Changes in SSB consumption that would be necessary to significantly reduce obesity and type 2 diabetes among SNAP recipients in the mathematical models were considerably smaller than anticipated. When incorporating the uncertainty ranges in metabolic parameters, and substitution of other beverages for SSBs, SNAP recipients would need to reduce SSB consumption by at least 16.7 kilocalories (kcals)/person/day (95 percent confidence interval (CI): 14.6-18.8) for a significant improvement at the p<0.05 level in terms of obesity prevalence and type 2 diabetes incidence; compensatory consumption of other beverages in place of SSBs would be anticipated to reduce the net kcal reduction to 7.9 kcals/person/day (95 percent CI: 6.1-8.0). The simulated effects of an SSB restriction averaged 24.2 kcals/person/day in less SSB consumption (95 percent CI: 21.2-27.3), which reduced to 11.4 kcals/person/day (95 percent CI: 8.4-14.5) after compensatory consumption of other beverages. Of note, the near-far matching method did not find a significant difference between SNAP recipients and matched nonparticipants when using instrumental variables to account for unobserved differences between recipients and nonrecipients (SNAP recipients who drank SSBs had an average of 276 kcal/person/day of SSB intake, versus 246 among matched nonparticipants; the averages including zero consumers were 157 and 140 kcal/person/day, respectively).
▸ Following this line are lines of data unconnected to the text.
(* ===== verification/Scenario.v ===== *)
(** * A run of the load test ([loadtest/scenarios/user_flow.go], [main])

    [Loadtest.UserFlow] has the users, the shared statistics and the reports;
    here [main] runs them: the users and [reportLoop] are goroutines, [main] waits
    for the users, prints a last report and exits, which ends the process
    whatever [reportLoop] is doing. Taking a snapshot has the two steps of
    [UserFlow.step]; printing is a step of its own. *)

From S2P Require Import Prelude GoStrings Http Proxy Loadtest.
Import Http UserFlow.

Module Scenario.

(** The transport and the client of [main]. *)
Definition load_transport : Proxy.http_Transport :=
  Proxy.mkHttpTransport 0 0 500 500 (90 * Second) 0 0 false 0.

Definition client_Timeout : Z := 10 * Second.

(** Where a goroutine that prints reports stands: between reports, in
    [snapshot] with the mutex, with a snapshot it has not printed yet, gone. *)
Inductive printer :=
| Idle
| Taking (l : list Z)
| Printing (l : list Z)
| Gone.

(** [y] are the statistics; [active] users run; [ended] says whether the
    context has ended; [lines] are the latencies of each line printed. *)
Record process := mkProcess {
  y : system;
  active : Z;
  ended : bool;
  reporter : printer;
  main : printer;
  lines : list (list Z);
}.

(** The process once [main] has started the users and [reportLoop]. *)
Definition launch (users : Z) : process := mkProcess begin users false Idle Idle [].

Definition set_y (y : system) (p : process) : process :=
  mkProcess y (active p) (ended p) (reporter p) (main p) (lines p).

(** What can happen next. *)
Inductive event :=
| UserRecords (code d : Z)
| UserFails
| UserReturns
| ContextEnds
| ReporterTakes | ReporterResets | ReporterPrints | ReporterStops
| MainTakes | MainResets | MainPrints.

(** [s.record] needs the mutex, [s.recordError] does not. *)
Definition record_step (code d : Z) (y : system) : option system :=
  match taking y with
  | None => Some (mkSystem (record code d (shared y)) None (recorded y ++ [(code, d)]) (failed y) (reported y)
                    (reported_codes y) (reported_errors y))
  | Some _ => None
  end.

Definition error_step (y : system) : system :=
  mkSystem (recordError (shared y)) (taking y) (recorded y) (failed y + 1) (reported y) (reported_codes y) (reported_errors y).

(** [snapshot] up to the load of the error counter, and from its store on. *)
Definition load_step (y : system) : option (list Z * system) :=
  match taking y with
  | None => Some (latencies (shared y),
                  mkSystem (mkStats [] ∅ (errors (shared y))) (Some (snapshot (shared y)).1) (recorded y) (failed y) (reported y)
                    (reported_codes y) (reported_errors y))
  | Some _ => None
  end.

Definition reset_step (y : system) : option system :=
  match taking y with
  | Some (l, m, e) =>
      Some (mkSystem (mkStats (latencies (shared y)) (codes (shared y)) 0) None (recorded y) (failed y) (reported y ++ l)
              (fun c => reported_codes y c + code_count m c) (reported_errors y + e))
  | None => None
  end.

(** A step of the process. Users return only when the context has ended
    ([UserFlow.runUser]); [main] goes on when no user is left; nothing happens after
    [main] has returned. *)
Definition process_step (ev : event) (p : process) : option process :=
  match main p, ev with
  | Gone, _ => None
  | _, UserRecords code d =>
      if 0 <? active p then (fun y => set_y y p) <$> record_step code d (y p) else None
  | _, UserFails => if 0 <? active p then Some (set_y (error_step (y p)) p) else None
  | _, UserReturns =>
      if (0 <? active p) && ended p
      then Some (mkProcess (y p) (active p - 1) (ended p) (reporter p) (main p) (lines p)) else None
  | _, ContextEnds => Some (mkProcess (y p) (active p) true (reporter p) (main p) (lines p))
  | _, ReporterTakes =>
      match reporter p, load_step (y p) with
      | Idle, Some (l, y) => Some (mkProcess y (active p) (ended p) (Taking l) (main p) (lines p))
      | _, _ => None
      end
  | _, ReporterResets =>
      match reporter p, reset_step (y p) with
      | Taking l, Some y => Some (mkProcess y (active p) (ended p) (Printing l) (main p) (lines p))
      | _, _ => None
      end
  | _, ReporterPrints =>
      match reporter p with
      | Printing l => Some (mkProcess (y p) (active p) (ended p) Idle (main p) (lines p ++ [l]))
      | _ => None
      end
  | _, ReporterStops =>
      match reporter p with
      | Idle => if ended p then Some (mkProcess (y p) (active p) (ended p) Gone (main p) (lines p)) else None
      | _ => None
      end
  | Idle, MainTakes =>
      if active p =? 0 then
        match load_step (y p) with
        | Some (l, y) => Some (mkProcess y (active p) (ended p) (reporter p) (Taking l) (lines p))
        | None => None
        end
      else None
  | Taking l, MainResets =>
      (fun y => mkProcess y (active p) (ended p) (reporter p) (Printing l) (lines p)) <$> reset_step (y p)
  | Printing l, MainPrints => Some (mkProcess (y p) (active p) (ended p) (reporter p) Gone (lines p ++ [l]))
  | _, _ => None
  end.

Fixpoint exec (evs : list event) (p : process) : option process :=
  match evs with
  | [] => Some p
  | ev :: evs => match process_step ev p with Some p' => exec evs p' | None => None end
  end.

(** ** Every response is printed *)

(** The latencies a printer holds and has not printed. *)
Definition held (g : printer) : list Z :=
  match g with Taking l | Printing l => l | _ => [] end.

(** A printer in [snapshot] holds what the statistics say is being taken; once
    [main] has its snapshot, no user is left and nothing is recorded any more. *)
Record inv (p : process) : Prop := {
  i_mutex : match reporter p, main p with
            | Taking l, Taking _ => False
            | Taking l, _ | _, Taking l => exists m e, taking (y p) = Some (l, m, e)
            | _, _ => taking (y p) = None
            end;
  i_all : map snd (recorded (y p)) ≡ₚ concat (lines p) ++ held (reporter p) ++ held (main p) ++ latencies (shared (y p));
  i_active : 0 <= active p;
  i_last : main p ≠ Idle -> active p = 0 /\ latencies (shared (y p)) = [];
}.

Lemma scenario_inv_launch users : 0 <= users -> inv (launch users).
Proof. intros Hu. by split. Qed.

(** The statistics move as [UserFlow.step] allows. *)
Lemma scenario_step_refines ev p p' : process_step ev p = Some p' -> y p' = y p \/ UserFlow.step (y p) (y p').
Proof.
  intros H. destruct p as [[s t rec f rep rc re] a e rp mn ls].
  destruct mn; [..|done]; destruct ev; cbn in H; unfold record_step, load_step, reset_step in H; cbn in H;
    repeat case_match; simplify_eq/=; try (by left); right; constructor.
Qed.

Lemma scenario_inv_step ev p p' : inv p -> process_step ev p = Some p' -> inv p'.
Proof.
  intros [Hm Ha Hn Hl] H. destruct p as [[s t rec f rep rc re] a e rp mn ls]. cbn in *.
  destruct mn as [|lm|lm|]; [..|done]; destruct ev; cbn in H; unfold record_step, load_step, reset_step in H; cbn in H;
    repeat case_match; simplify_eq/=; bool2prop;
    constructor; cbn; try done; try lia; try (intros ?; split; naive_solver by lia);
    try (destruct rp; naive_solver).
  all: try (by eauto); try (exfalso; naive_solver).
  all: rewrite ?concat_app, ?map_app, Ha; simpl; rewrite ?app_nil_r, <- ?app_assoc; try done; solve_Permutation.
Qed.

Lemma scenario_inv_exec evs p p' : inv p -> exec evs p = Some p' -> inv p'.
Proof.
  revert p. induction evs as [|ev evs IH]; intros p Hinv; simpl; [by intros [= <-]|].
  destruct (process_step ev p) eqn:Hs; [|done]. apply IH. by eapply scenario_inv_step.
Qed.

Lemma exec_app evs1 evs2 p p1 : exec evs1 p = Some p1 -> exec (evs1 ++ evs2) p = exec evs2 p1.
Proof.
  revert p. induction evs1 as [|ev evs1 IH]; intros p; simpl; [by intros [= <-]|]. destruct (process_step ev p); [apply IH|done].
Qed.

Lemma exec_refines evs p p' : exec evs p = Some p' -> rtc UserFlow.step (y p) (y p').
Proof.
  revert p. induction evs as [|ev evs IH]; intros p; simpl; [by intros [= <-]|].
  destruct (process_step ev p) as [p1|] eqn:Hs; [|done]. intros H%IH.
  destruct (scenario_step_refines _ _ _ Hs) as [<-|?]; [done|]. by eapply rtc_l.
Qed.

(** C34. When the load test has ended, every response of every user is in exactly
    one printed line, unless [reportLoop] was still busy with a report: then the
    missing ones are those of that report. No user is left running. *)
Theorem final_report_is_complete (users : Z) (evs : list event) (p : process) (Husers : 0 <= users)
    (Hrun : exec evs (launch users) = Some p) (Hend : main p = Gone) :
  map snd (recorded (y p)) ≡ₚ concat (lines p) ++ held (reporter p) /\ active p = 0 /\
  (held (reporter p) = [] -> map snd (recorded (y p)) ≡ₚ concat (lines p)).
Proof.
  destruct (scenario_inv_exec _ _ _ (scenario_inv_launch users Husers) Hrun) as [_ Ha _ Hl]. rewrite Hend in *.
  destruct Hl as [H0 Hs]; [done|]. rewrite Hs in Ha. simpl in Ha. rewrite app_nil_r in Ha.
  split_and!; try done. intros Hh. by rewrite Hh, app_nil_r in Ha.
Qed.

(** ** The run can always end *)

Lemma can_free p : inv p -> main p = Idle -> exists evs p', exec evs p = Some p' /\ inv p' /\ main p' = Idle /\ taking (y p') = None.
Proof.
  intros Hinv Hi. pose proof (i_mutex _ Hinv) as Hm. rewrite Hi in Hm.
  destruct (reporter p) as [|l| |] eqn:Er; try (exists [], p; by split_and!).
  destruct Hm as (m & e & Ht).
  assert (exists p', process_step ReporterResets p = Some p' /\ main p' = Idle /\ taking (y p') = None) as (p' & Hs & Hi' & Ht').
  { unfold process_step, reset_step. rewrite Hi, Er, Ht. eexists. split; [done|]. by simpl. }
  exists [ReporterResets], p'. split_and!; try done; [simpl; by rewrite Hs|by eapply scenario_inv_step].
Qed.

Lemma can_drain n : forall p, inv p -> main p = Idle -> taking (y p) = None -> ended p = true -> active p = Z.of_nat n ->
  exists evs p', exec evs p = Some p' /\ main p' = Idle /\ taking (y p') = None /\ active p' = 0.
Proof.
  induction n as [|n IH]; intros p Hinv Hi Ht He Ha; [exists [], p; by split_and!|].
  assert (process_step UserReturns p = Some (mkProcess (y p) (active p - 1) (ended p) (reporter p) (main p) (lines p))) as Hs.
  { unfold process_step. rewrite Hi, He, (proj2 (Z.ltb_lt 0 (active p))) by lia. done. }
  destruct (IH _ (scenario_inv_step _ _ _ Hinv Hs)) as (evs & p' & H); simpl; try done; [lia|].
  exists (UserReturns :: evs), p'. simpl. by rewrite Hs.
Qed.

Lemma can_print p : main p = Idle -> taking (y p) = None -> active p = 0 ->
  exists evs p', exec evs p = Some p' /\ main p' = Gone.
Proof.
  intros Hi Ht Ha. exists [MainTakes; MainResets; MainPrints]. cbn [exec]. unfold process_step at 1. rewrite Hi, Ha.
  unfold load_step. rewrite Ht. cbn. eauto.
Qed.

(** The load test does not hang: whatever the users and [reportLoop] have
    done so far, wherever they stand, the run can be brought to its end, by the
    context ending, the users returning and [main] printing the last report. *)
Theorem run_can_end (users : Z) (evs : list event) (p : process) (Husers : 0 <= users)
    (Hrun : exec evs (launch users) = Some p) :
  exists evs' p', exec evs' p = Some p' /\ main p' = Gone.
Proof.
  pose proof (scenario_inv_exec _ _ _ (scenario_inv_launch users Husers) Hrun) as Hinv.
  destruct (main p) as [|l|l|] eqn:Hmain.
  - destruct (can_free p Hinv Hmain) as (e1 & p1 & H1 & Hinv1 & Hi1 & Ht1).
    set (p2 := mkProcess (y p1) (active p1) true (reporter p1) (main p1) (lines p1)).
    assert (process_step ContextEnds p1 = Some p2) as Hs by (unfold p2, process_step; by rewrite Hi1).
    pose proof (scenario_inv_step _ _ _ Hinv1 Hs) as Hinv2.
    destruct (can_drain (Z.to_nat (active p1)) p2 Hinv2) as (e2 & p3 & H2 & Hi3 & Ht3 & Ha3); try done.
    { simpl. pose proof (i_active _ Hinv1). lia. }
    destruct (can_print p3 Hi3 Ht3 Ha3) as (e3 & p4 & H3 & Hg).
    exists (e1 ++ ContextEnds :: e2 ++ e3), p4. split; [|done].
    rewrite (exec_app _ _ _ _ H1). simpl. rewrite Hs. by rewrite (exec_app _ _ _ _ H2).
  - pose proof (i_mutex _ Hinv) as Hm. rewrite Hmain in Hm.
    assert (exists m e, taking (y p) = Some (l, m, e)) as (m & e & Ht) by (by destruct (reporter p)).
    exists [MainResets; MainPrints]. cbn [exec]. unfold process_step at 1. rewrite Hmain. unfold reset_step. rewrite Ht. cbn. eauto.
  - exists [MainPrints]. cbn [exec]. unfold process_step. rewrite Hmain. eauto.
  - by exists [], p.
Qed.

(** [main] does not wait for [reportLoop]: a report taken when the test ends may
    never be printed, and its responses are in no line. *)
Theorem last_report_can_be_cut_off :
  exists p, exec [UserRecords 200 7; ReporterTakes; ReporterResets; ContextEnds; UserReturns; MainTakes; MainResets; MainPrints] (launch 1) = Some p /\
    main p = Gone /\ map snd (recorded (y p)) = [7] /\ concat (lines p) = [].
Proof. eexists. split; [vm_compute; reflexivity|]. vm_compute. done. Qed.

(** ** Examples *)

Definition short_run : list event :=
  [UserRecords 200 7; ReporterTakes; ReporterResets; UserRecords 201 9; ReporterPrints; ContextEnds; UserReturns; ReporterStops;
   MainTakes; MainResets; MainPrints].

Lemma short_run_ends :
  match exec short_run (launch 1) with
  | Some p => main p = Gone /\ lines p = [[7]; [9]] /\ held (reporter p) = []
  | None => False
  end.
Proof. vm_compute. done. Qed.

Lemma final_report_is_complete_witness :
  exists p, exec short_run (launch 1) = Some p /\ lines p = [[7]; [9]] /\ map snd (recorded (y p)) ≡ₚ concat (lines p).
Proof.
  pose proof short_run_ends as Hshort. destruct (exec short_run (launch 1)) as [p|] eqn:E; [|destruct Hshort].
  destruct Hshort as (H1 & H2 & H3). exists p. split; [reflexivity|]. split; [exact H2|].
  exact (proj2 (proj2 (final_report_is_complete 1 short_run p ltac:(lia) E H1)) H3).
Defined.

Lemma half_run_goes : is_Some (exec [UserRecords 200 7; ReporterTakes] (launch 3)).
Proof. vm_compute. eauto. Qed.

Lemma run_can_end_witness :
  exists evs' p' p, exec [UserRecords 200 7; ReporterTakes] (launch 3) = Some p /\ exec evs' p = Some p' /\ main p' = Gone.
Proof.
  destruct half_run_goes as [p E].
  destruct (run_can_end 3 [UserRecords 200 7; ReporterTakes] p ltac:(lia) E) as (evs' & p' & H).
  exists evs', p', p. split; [exact E|exact H].
Defined.

End Scenario.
The changes in consumption under an SSB restriction would be expected to produce a significant but small effect, of -0.9 percent in population obesity prevalence (95 percent CI: -0.4 to -1.4 percent) and -8.5 per 100,000 in diabetes incidence (-2.4 to -14.6) among SNAP recipients. The diabetes outcome was driven more by changes in glycemic load than by changes in calorie intake. For a randomized control trial of the SSB restriction to detect the observed consumption changes, sample sizes would need to be N>1,890 in the intervention arm to achieve greater than 80 percent power.

Changes in F&V intake from a 30-cents subsidy were estimated to average 0.24 cup-equivalents per day (95 percent CI: 0.20-0.28). The increase in caloric intake and reductions in glycemic load were not statistically significant. Hence, there were not significant changes in associated obesity or type 2 diabetes in the modeled subsidy scenario, which would require more than twice the observed effect size. The sample size estimates for detecting the estimated effect sizes in a randomized trial would be N>1,650 in the intervention arm to achieve greater than 80 percent power, which is notably smaller than the HIP study’s population sample in Massachusetts (N=2,081 dietary recalls from 1,871 respondents).